#### [What you need to do]
From the entries below, return only the lines starting at the one that contains "String.substring 0 (slice_stop" and ending at the one that contains "(m <=? n)%nat", exactly as they stand.

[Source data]

(** A database that cannot be reached: zeros everywhere and the name of the error. *)
Lemma database_summary_unavailable is_error e t :
  is_error e = true ->
  exists s, database_summary is_error (Err e) (AwareDT t) = Ok s /\
    OverviewSummary.generated_at s = t /\ OverviewSummary.mode s = OverviewMode.DATABASE_UNAVAILABLE /\
    OverviewSummary.totals s = by_section (fun _ _ => 0) /\
    (forall ty sec ms, (ty, (sec, ms)) ∈ _RECORD_SECTIONS -> summary_section s sec = Some (_zero_counts ms)) /\
    OverviewSummary.notes s = ["Database overview unavailable: " +:+ exn_type e].
Proof.
  intros He. unfold database_summary. cbn [require_aware]. bind_ok. rewrite He. unfold _summary, or_dict. cbv zeta.
  change _empty_sections with (by_section (fun _ ms => _zero_counts ms)). unfold dict_item.
  rewrite (lookup_by_section _ "watchlist" "watchlist" stage_members), (lookup_by_section _ "setup" "setups" label_members),
    (lookup_by_section _ "flow" "flow" flow_members), (lookup_by_section _ "plan" "plans" plan_members),
    (lookup_by_section _ "lifecycle" "lifecycle" lifecycle_members),
    (lookup_by_section _ "delivery" "deliveries" delivery_members) by in_sections.
  bind_ok. eexists. split; [reflexivity|]. do 2 (split; [done|]). split; [|split; [|done]].
  - cbn [OverviewSummary.totals]. unfold by_section. by rewrite <- list_to_map_fmap.
  - intros ty sec ms Hin. unfold _RECORD_SECTIONS in Hin. rewrite !elem_of_cons, elem_of_nil in Hin.
    by destruct Hin as [[= -> -> ->]|[[= -> -> ->]|[[= -> -> ->]|[[= -> -> ->]|[[= -> -> ->]|[[= -> -> ->]|[]]]]]]].
Qed.

Lemma database_summary_naive is_error rows t :
  database_summary is_error rows (NaiveDT t) = Err (ValueError "generated_at must be timezone-aware").
Proof. reflexivity. Qed.

(** *** Examples *)

Definition sample_record (at_ : aware) (record_type state : string) : DomainRecord.t :=
  DomainRecord.Mk record_type "BTC/USDT" state [] at_ None.

Definition sample_records (at_ : aware) : list DomainRecord.t :=
  (fun k => sample_record at_ k.1 k.2) <$>
    [("watchlist", "NEW"); ("watchlist", "NEW"); ("candle", "OK"); ("flow", "READY"); ("flow", "ODD")].

Definition sample_data (at_ : aware) : OverviewData.t :=
  OverviewData.Mk [] [] [] [] [] [DeliveryReceipt.Mk "BTC/USDT" NotificationChannel.TELEGRAM DeliveryStatus.SKIPPED "disabled"]
    OverviewMode.IN_MEMORY [].

Lemma overview_summary_exact_witness :
  let records := sample_records (Aware 0 0) in
  exists s, database_summary (fun _ => false) (Ok (count_query records)) (AwareDT (Aware 0 0)) = Ok s /\
    OverviewSummary.totals s !! "flow" = Some 2 /\
    OverviewSummary.notes s = ["Ignored 1 non-dashboard records."; "flow contains 1 records with unknown states."].
Proof.
  intros records. destruct (overview_summary_exact (fun _ => false) _ records (Aware 0 0) (count_query_grouped records))
    as (s & E & _ & _ & Hsec & _ & Hn).
  exists s. split; [exact E|]. split.
  - destruct (Hsec "flow" "flow" flow_members ltac:(in_sections)) as [Ht _]. rewrite Ht. vm_compute. reflexivity.
  - rewrite Hn; [vm_compute; reflexivity|]. unfold states_named, records, sample_records. rewrite Forall_fmap.
    repeat constructor; simpl; discriminate.
Defined.
(* ===== verification/Api.v ===== *)
(** * The API: [core/enums.py], [api/], [overview/runtime.py], [main.py]

    Three GET routes under [/api/v1].  FastAPI is outside: an application is the list of
    its routes, of which [FastAPI(...)] brings some of its own (the parameter
    [framework_routes]; by default [/openapi.json], [/docs], [/docs/oauth2-redirect] and
    [/redoc]), and a request is answered by the handler of the first route with its method
    and path.  What the framework answers where there is none (404, 405, a redirect of a
    trailing slash) is its own.  A request meets the current time, the answer of the query
    of the overview and the clients of the probes. *)

From stdpp Require Import list strings gmap.
From S2P Require Import Prelude PyList PyStr PyTime IsoTime PyFloat PyValue Worker Overview Ops RuntimeStore.
Open Scope Z_scope.

(** ** [core/enums.py] *)

Module HealthState.
Inductive t : Type := OK | DEGRADED | CRITICAL | DOWN | MAINTENANCE.
#[global] Instance eq_dec : EqDecision t.
Proof. solve_decision. Defined.
Definition value (s : t) : string :=
  match s with
  | OK => "OK" | DEGRADED => "DEGRADED" | CRITICAL => "CRITICAL" | DOWN => "DOWN" | MAINTENANCE => "MAINTENANCE"
  end.
End HealthState.

Module WorkflowStage.
Inductive t : Type :=
| WATCH | REVIEW | VALIDATION_PENDING | READY | SENT | CANCELLED | EXPIRED | INVALIDATED | DATA_DEGRADED | NO_ACTION.
#[global] Instance eq_dec : EqDecision t.
Proof. solve_decision. Defined.
Definition value (s : t) : string :=
  match s with
  | WATCH => "WATCH" | REVIEW => "REVIEW" | VALIDATION_PENDING => "VALIDATION_PENDING" | READY => "READY"
  | SENT => "SENT" | CANCELLED => "CANCELLED" | EXPIRED => "EXPIRED" | INVALIDATED => "INVALIDATED"
  | DATA_DEGRADED => "DATA_DEGRADED" | NO_ACTION => "NO_ACTION"
  end.
End WorkflowStage.

(** ** The handlers *)

Section api.
Context (settings : Settings.t) (is_sqlalchemy_error is_timeout_error : exn -> bool).

(** What a request meets. *)
Record Request : Type := MkReq {
  now : aware;
  overview_rows : res (list row);
  database_client : Client;
  redis_client : Client;
  probe_clocks : (float * float) * (float * float) }.

(** [api/routes_health.py] *)
Definition health (r : Request) : pydict :=
  [("status", VStr (HealthState.value HealthState.OK)); ("app", VStr (Settings.app_name settings));
   ("environment", VStr (Settings.app_env settings));
   ("live_actions_enabled", VBool (Settings.enable_live_actions settings));
   ("timestamp", VStr (isoformat (now r)))].

(** [api/routes_dashboard.py], with the provider of [overview/runtime.py] *)
Definition get_overview_provider (r : Request) : datetime -> res OverviewSummary.t :=
  database_summary is_sqlalchemy_error (overview_rows r).
Definition dashboard_summary (r : Request) : res OverviewSummary.t := get_overview_provider r (AwareDT (now r)).

(** [api/routes_operations.py] *)
Definition get_operational_health (r : Request) : res OperationalHealth.t :=
  collect_default_health is_timeout_error (database_client r) (redis_client r) (probe_clocks r) (AwareDT (now r)) (Fl 2 0).
Definition operational_health (status : OperationalHealth.t) : OperationalHealth.t := status.

(** ** [main.py] *)

Inductive Body : Type :=
| BHealth (d : pydict)
| BSummary (s : OverviewSummary.t)
| BOperations (h : OperationalHealth.t)
| BFramework (content : string).

Record Route : Type := MkRoute { method : string; path : string; handler : Request -> res Body }.

Definition health_router : list Route := [MkRoute "GET" "/health" (fun r => mret (BHealth (health r)))].
Definition dashboard_router : list Route :=
  [MkRoute "GET" "/dashboard/summary" (fun r => BSummary <$> dashboard_summary r)].
Definition operations_router : list Route :=
  [MkRoute "GET" "/health/operations"
     (fun r => status ← get_operational_health r; mret (BOperations (operational_health status)))].

Record App : Type := MkApp { title : string; version : string; routes : list Route }.

Definition include_router (app : App) (router : list Route) (prefix : string) : App :=
  MkApp (title app) (version app)
    (routes app ++ ((fun r => MkRoute (method r) (prefix +:+ path r) (handler r)) <$> router)).

(** The routes [FastAPI(...)] registers when it is made. *)
Context (framework_routes : list Route).

Definition FastAPI (title version : string) : App := MkApp title version framework_routes.

Definition create_app : App :=
  let app := FastAPI (Settings.app_name settings) "0.1.0" in
  let app := include_router app health_router "/api/v1" in
  let app := include_router app dashboard_router "/api/v1" in
  include_router app operations_router "/api/v1".

(** [lifespan]: the database of the overview is disposed of however serving ends; an
    exception of the [finally] clause replaces that of the body. *)
Definition lifespan (serving close_overview_database : res unit) : res unit :=
  match close_overview_database with Err e => Err e | Ok _ => serving end.

Definition respond (app : App) (m p : string) (r : Request) : option (res Body) :=
  (fun route => handler route r) <$>
    first_where (fun route => bool_decide (method route = m) && bool_decide (path route = p)) (routes app).
End api.

(** The module [app.main], whose import of [overview/runtime.py] opens the database. *)
Definition main_app {Engine} (create_async_engine : string -> res Engine) settings is_error is_timeout
    (framework_routes : list Route) : res App :=
  database ← new_database create_async_engine (Settings.database_url settings);
  mret (create_app settings is_error is_timeout framework_routes).

Definition own_paths : list string := ["/api/v1/health"; "/api/v1/dashboard/summary"; "/api/v1/health/operations"].

Section facts.
Context (settings : Settings.t) (is_error is_timeout : exn -> bool) (framework : list Route).
Let app := create_app settings is_error is_timeout framework.

Lemma create_app_routes :
  routes app = framework ++
  [MkRoute "GET" "/api/v1/health" (fun r => mret (BHealth (health settings r)));
   MkRoute "GET" "/api/v1/dashboard/summary" (fun r => BSummary <$> dashboard_summary is_error r);
   MkRoute "GET" "/api/v1/health/operations"
     (fun r => status ← get_operational_health is_timeout r; mret (BOperations (operational_health status)))].
Proof. unfold app, create_app, include_router, FastAPI. cbn [routes]. by rewrite <- !app_assoc. Qed.

Lemma first_where_app {A} (f : A -> bool) l k :
  first_where f (l ++ k) = match first_where f l with Some x => Some x | None => first_where f k end.
Proof. induction l as [|x l IH]; [done|]. simpl. by destruct (f x). Qed.

(** A path of none of the three routes is the framework's. *)
Lemma respond_other m p r : p ∉ own_paths ->
  respond app m p r = respond (MkApp (title app) (version app) framework) m p r.
Proof.
  intros Hp. unfold respond. rewrite create_app_routes, first_where_app. cbn [routes].
  destruct (first_where _ framework); [done|]. cbn [first_where method path].
  unfold own_paths in Hp. rewrite !not_elem_of_cons in Hp. destruct Hp as (H1 & H2 & H3 & _).
  assert (forall x, x <> p -> bool_decide (x = p) = false) as Hne by (intros; by apply bool_decide_eq_false_2).
  by rewrite !Hne, !andb_false_r by congruence.
Qed.

Context (Hframework : Forall (fun route => method route ∈ ["GET"; "HEAD"] /\ path route ∉ own_paths) framework).

Lemma framework_silent m p : p ∈ own_paths ->
  first_where (fun route => bool_decide (method route = m) && bool_decide (path route = p)) framework = None.
Proof.
  intros Hp. destruct (first_where _ framework) as [route|] eqn:E; [|done]. exfalso.
  apply first_where_Some in E as [Hin Hb]. apply andb_true_iff in Hb as [_ Hb]. apply bool_decide_eq_true in Hb as <-.
  rewrite Forall_forall in Hframework. by apply Hframework in Hin as [_ []].
Qed.

(** The three paths, by their own routes. *)
Lemma respond_own m p r : p ∈ own_paths ->
  respond app m p r = if decide (m = "GET") then
    Some (if decide (p = "/api/v1/health") then mret (BHealth (health settings r))
          else if decide (p = "/api/v1/dashboard/summary") then BSummary <$> dashboard_summary is_error r
          else status ← get_operational_health is_timeout r; mret (BOperations (operational_health status)))
  else None.
Proof.
  intros Hp. unfold respond. rewrite create_app_routes, first_where_app, (framework_silent m p Hp).
  cbn [first_where method path]. destruct (decide (m = "GET")) as [->|Hm].
  - rewrite (bool_decide_eq_true_2 ("GET" = "GET")) by done. cbn [andb].
    unfold own_paths in Hp. rewrite !elem_of_cons, elem_of_nil in Hp. by destruct Hp as [->|[->|[->|[]]]].
  - by rewrite (bool_decide_eq_false_2 ("GET" = m)) by (intros <-; by apply Hm).
Qed.

Lemma respond_health r : respond app "GET" "/api/v1/health" r = Some (Ok (BHealth (health settings r))).
Proof. rewrite respond_own by set_solver. reflexivity. Qed.
Lemma respond_summary r :
  respond app "GET" "/api/v1/dashboard/summary" r = Some (BSummary <$> dashboard_summary is_error r).
Proof. rewrite respond_own by set_solver. reflexivity. Qed.
Lemma respond_operations r :
  respond app "GET" "/api/v1/health/operations" r =
    Some (status ← get_operational_health is_timeout r; mret (BOperations (operational_health status))).
Proof. rewrite respond_own by set_solver. reflexivity. Qed.

Lemma respond_reads m p r answer : respond app m p r = Some answer -> m ∈ ["GET"; "HEAD"].
Proof.
  destruct (decide (p ∈ own_paths)) as [Hp|Hp].
  - rewrite respond_own by done. case_decide as Hm; [|done]. subst. intros _. set_solver.
  - rewrite respond_other by done. unfold respond. cbn [routes].
    destruct (first_where _ framework) as [route|] eqn:E; [|done]. intros _.
    apply first_where_Some in E as [Hin Hb]. apply andb_true_iff in Hb as [Hb _]. apply bool_decide_eq_true in Hb as <-.
    rewrite Forall_forall in Hframework. by apply Hframework in Hin as [? _].
Qed.
End facts.

(** ** Property *)


(** *** A request while the database refuses connections, with FastAPI's documentation pages *)

Definition documentation_pages : list Route :=
  p ← ["/openapi.json"; "/docs"; "/docs/oauth2-redirect"; "/redoc"]; m ← ["GET"; "HEAD"];
  [MkRoute m p (fun _ => Ok (BFramework p))].

(** * md_slash: the trailing-backslash line-break preprocessor

    A shallow embedding of [docs/tools/src/md_slash/__init__.py] and the
    properties of its line transformation and of its registration into
    the Markdown host.

    Python [str] values are modelled as [string], a sequence of
    characters with codes below 256; the only character the program
    inspects is the backslash (code 92).  The list of lines is a
    [list string], indexed with stdpp's lookup. *)

From stdpp Require Import base list strings gmap sorting.
From Stdlib Require Import ZArith Lia.

Local Open Scope Z_scope.

(** ** Python built-ins used by the source *)

Module Py.

(** [len(s)] *)
Definition len (s : string) : Z := Z.of_nat (String.length s).

(** The bound of [x[:stop]] on a sequence of length [n]: a negative
    [stop] counts from the end, and the result is clamped into
    [0 .. n], so a slice never raises. *)
Definition slice_stop (n stop : Z) : nat :=
  Z.to_nat (if stop <? 0 then Z.max 0 (stop + n) else Z.min stop n).

(** [s[:stop]] *)
Definition slice_to (s : string) (stop : Z) : string :=
  String.substring 0 (slice_stop (len s) stop) s.

(** [s.endswith(suffix)]: the last [len(suffix)] characters of [s] are
    [suffix]. *)
Definition endswith (s suffix : string) : bool :=
  let n := String.length s in
  let m := String.length suffix in
  (m <=? n)%nat && String.eqb (String.substring (n - m) m s) suffix.

(** [c.isspace()] for a character below code 256: the ASCII blanks and
    separators, next-line and the no-break space. *)
Definition is_whitespace (c : Ascii.ascii) : bool :=
  let n := Ascii.nat_of_ascii c in
  ((9 <=? n) && (n <=? 13) || (28 <=? n) && (n <=? 32) || (n =? 133) || (n =? 160))%nat.

Fixpoint all_whitespace (s : string) : bool :=
  match s with
  | EmptyString => true
  | String c s' => is_whitespace c && all_whitespace s'
  end.

(** [s.isspace()]: at least one character, and nothing but whitespace. *)
Definition isspace (s : string) : bool :=
  (0 <? len s) && all_whitespace s.

(** Exceptions the modelled operations can raise. *)
Inductive exn : Type :=
  | AttributeError
  | TypeError
  | KeyError (key : string).

Inductive result (A : Type) : Type :=
  | Ok (a : A)
  | Raise (e : exn).
Global Arguments Ok {A} a.
Global Arguments Raise {A} e.

Global Instance result_ret : MRet result := fun A a => Ok a.

Global Instance result_bind : MBind result := fun A B k m =>
  match m with
  | Ok a => k a
  | Raise e => Raise e
  end.

(** Values as the interpreter sees them, for the places where the
    source does not know the type of what it is handed. *)
#[warnings="-register-all"]
Inductive object : Type :=
  | PyNone
  | PyInt (z : Z)
  | PyStr (s : string)
  | PyList (items : list object).

(** Iterating a string yields its characters as one-character strings. *)
Fixpoint chars (s : string) : list object :=
  match s with
  | EmptyString => []
  | String c s' => PyStr (String c EmptyString) :: chars s'
  end.

(** [iter(o)] as a [for] loop consumes it. *)
Definition iter (o : object) : result (list object) :=
  match o with
  | PyList items => Ok items
  | PyStr s => Ok (chars s)
  | PyNone | PyInt _ => Raise TypeError
  end.

(** [o.endswith(suffix)] with a [str] literal as [suffix]: only [str]
    has the attribute. *)
Definition obj_endswith (o : object) (suffix : string) : result bool :=
  match o with
  | PyStr s => Ok (endswith s suffix)
  | PyNone | PyInt _ | PyList _ => Raise AttributeError
  end.

(** [o[:stop]] *)
Definition obj_slice_to (o : object) (stop : Z) : result object :=
  match o with
  | PyStr s => Ok (PyStr (slice_to s stop))
  | PyList items => Ok (PyList (take (slice_stop (Z.of_nat (length items)) stop) items))
  | PyNone | PyInt _ => Raise TypeError
  end.

(** [o + t] with a [str] literal as [t]. *)
Definition obj_add_str (o : object) (t : string) : result object :=
  match o with
  | PyStr s => Ok (PyStr (s +:+ t))
  | PyNone | PyInt _ | PyList _ => Raise TypeError
  end.

End Py.


(** ** The host library, as far as the source uses it *)

Module markdown.

(** Modelled from the spec: a line-preprocessing stage of the host, an
    object with one operation from the document lines to the document
    lines ([markdown.preprocessors.Preprocessor]). *)
Record Preprocessor : Type := { Preprocessor_run : list string -> list string }.

(** Modelled from the spec: the named, ordered collection of stages of
    the host ([md.preprocessors]).  Every stage carries a name and a
    numeric priority; a name stands for at most one stage, and stages
    with higher priority values execute earlier. *)
Module Registry.

Record entry (A : Type) : Type :=
  { name : string; priority : Z; item : A }.
Global Arguments name {A} _.
Global Arguments priority {A} _.
Global Arguments item {A} _.

Definition t (A : Type) : Type := list (entry A).

Definition named {A} (n : string) (e : entry A) : bool :=
  String.eqb (name e) n.

(** Remove the stage registered under [n], if any. *)
Definition deregister {A} (n : string) (r : t A) : t A :=
  List.filter (fun e => negb (named n e)) r.

(** Register [x] under [n] with priority [p], replacing a stage that
    already has this name. *)
Definition register {A} (x : A) (n : string) (p : Z) (r : t A) : t A :=
  deregister n r ++ [{| name := n; priority := p; item := x |}].

(** The stage registered under [n]. *)
Definition get {A} (n : string) (r : t A) : option (entry A) :=
  List.find (named n) r.

(** Put [e] into a list ordered by decreasing priority, before the
    stages that do not have a higher priority. *)
Fixpoint place {A} (e : entry A) (l : list (entry A)) : list (entry A) :=
  match l with
  | [] => [e]
  | e' :: l' =>
      if priority e' <=? priority e then e :: l else e' :: place e l'
  end.

(** The order in which the stages execute: decreasing priority,
    registration order among equal priorities. *)
Definition order {A} (r : t A) : list (entry A) :=
  foldr place [] r.

(** [e] may execute before [e']: its priority is not lower. *)
Definition runs_no_later {A} (e e' : entry A) : Prop :=
  priority e' <= priority e.

End Registry.

(** The host object handed to [extendMarkdown]; the source touches its
    [preprocessors] attribute only. *)
Record Markdown : Type := { preprocessors : Registry.t Preprocessor }.

(** The host runs the document through its stages in execution order. *)
Definition run_preprocessors (md : Markdown) (lines : list string) : list string :=
  foldl (fun ls e => Preprocessor_run (Registry.item e) ls) lines
        (Registry.order (preprocessors md)).

(** The base class of extensions ([markdown.extensions.Extension]), part
    of the host library and not of this repository.  Its constructor
    stores every keyword argument into the table of options the class
    declares, and a keyword that names no declared option raises
    [KeyError].  An option is a pair of its current value and its help
    text; the conversion the host applies to the values of boolean
    options is left out, since no option is declared here. *)
Module Extension.

Definition setConfig (config : gmap string (Py.object * string))
    (key : string) (value : Py.object)
  : Py.result (gmap string (Py.object * string)) :=
  match config !! key with
  | None => Py.Raise (Py.KeyError key)
  | Some (_, help) => Py.Ok (<[key := (value, help)]> config)
  end.

Fixpoint setConfigs (config : gmap string (Py.object * string))
    (items : list (string * Py.object))
  : Py.result (gmap string (Py.object * string)) :=
  match items with
  | [] => Py.Ok config
  | (key, value) :: rest =>
      config' ← setConfig config key value ;
      setConfigs config' rest
  end.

#### [Solution for this problem]
  String.substring 0 (slice_stop (len s) stop) s.

(** [s.endswith(suffix)]: the last [len(suffix)] characters of [s] are
    [suffix]. *)
Definition endswith (s suffix : string) : bool :=
  let n := String.length s in
  let m := String.length suffix in
  (m <=? n)%nat && String.eqb (String.substring (n - m) m s) suffix.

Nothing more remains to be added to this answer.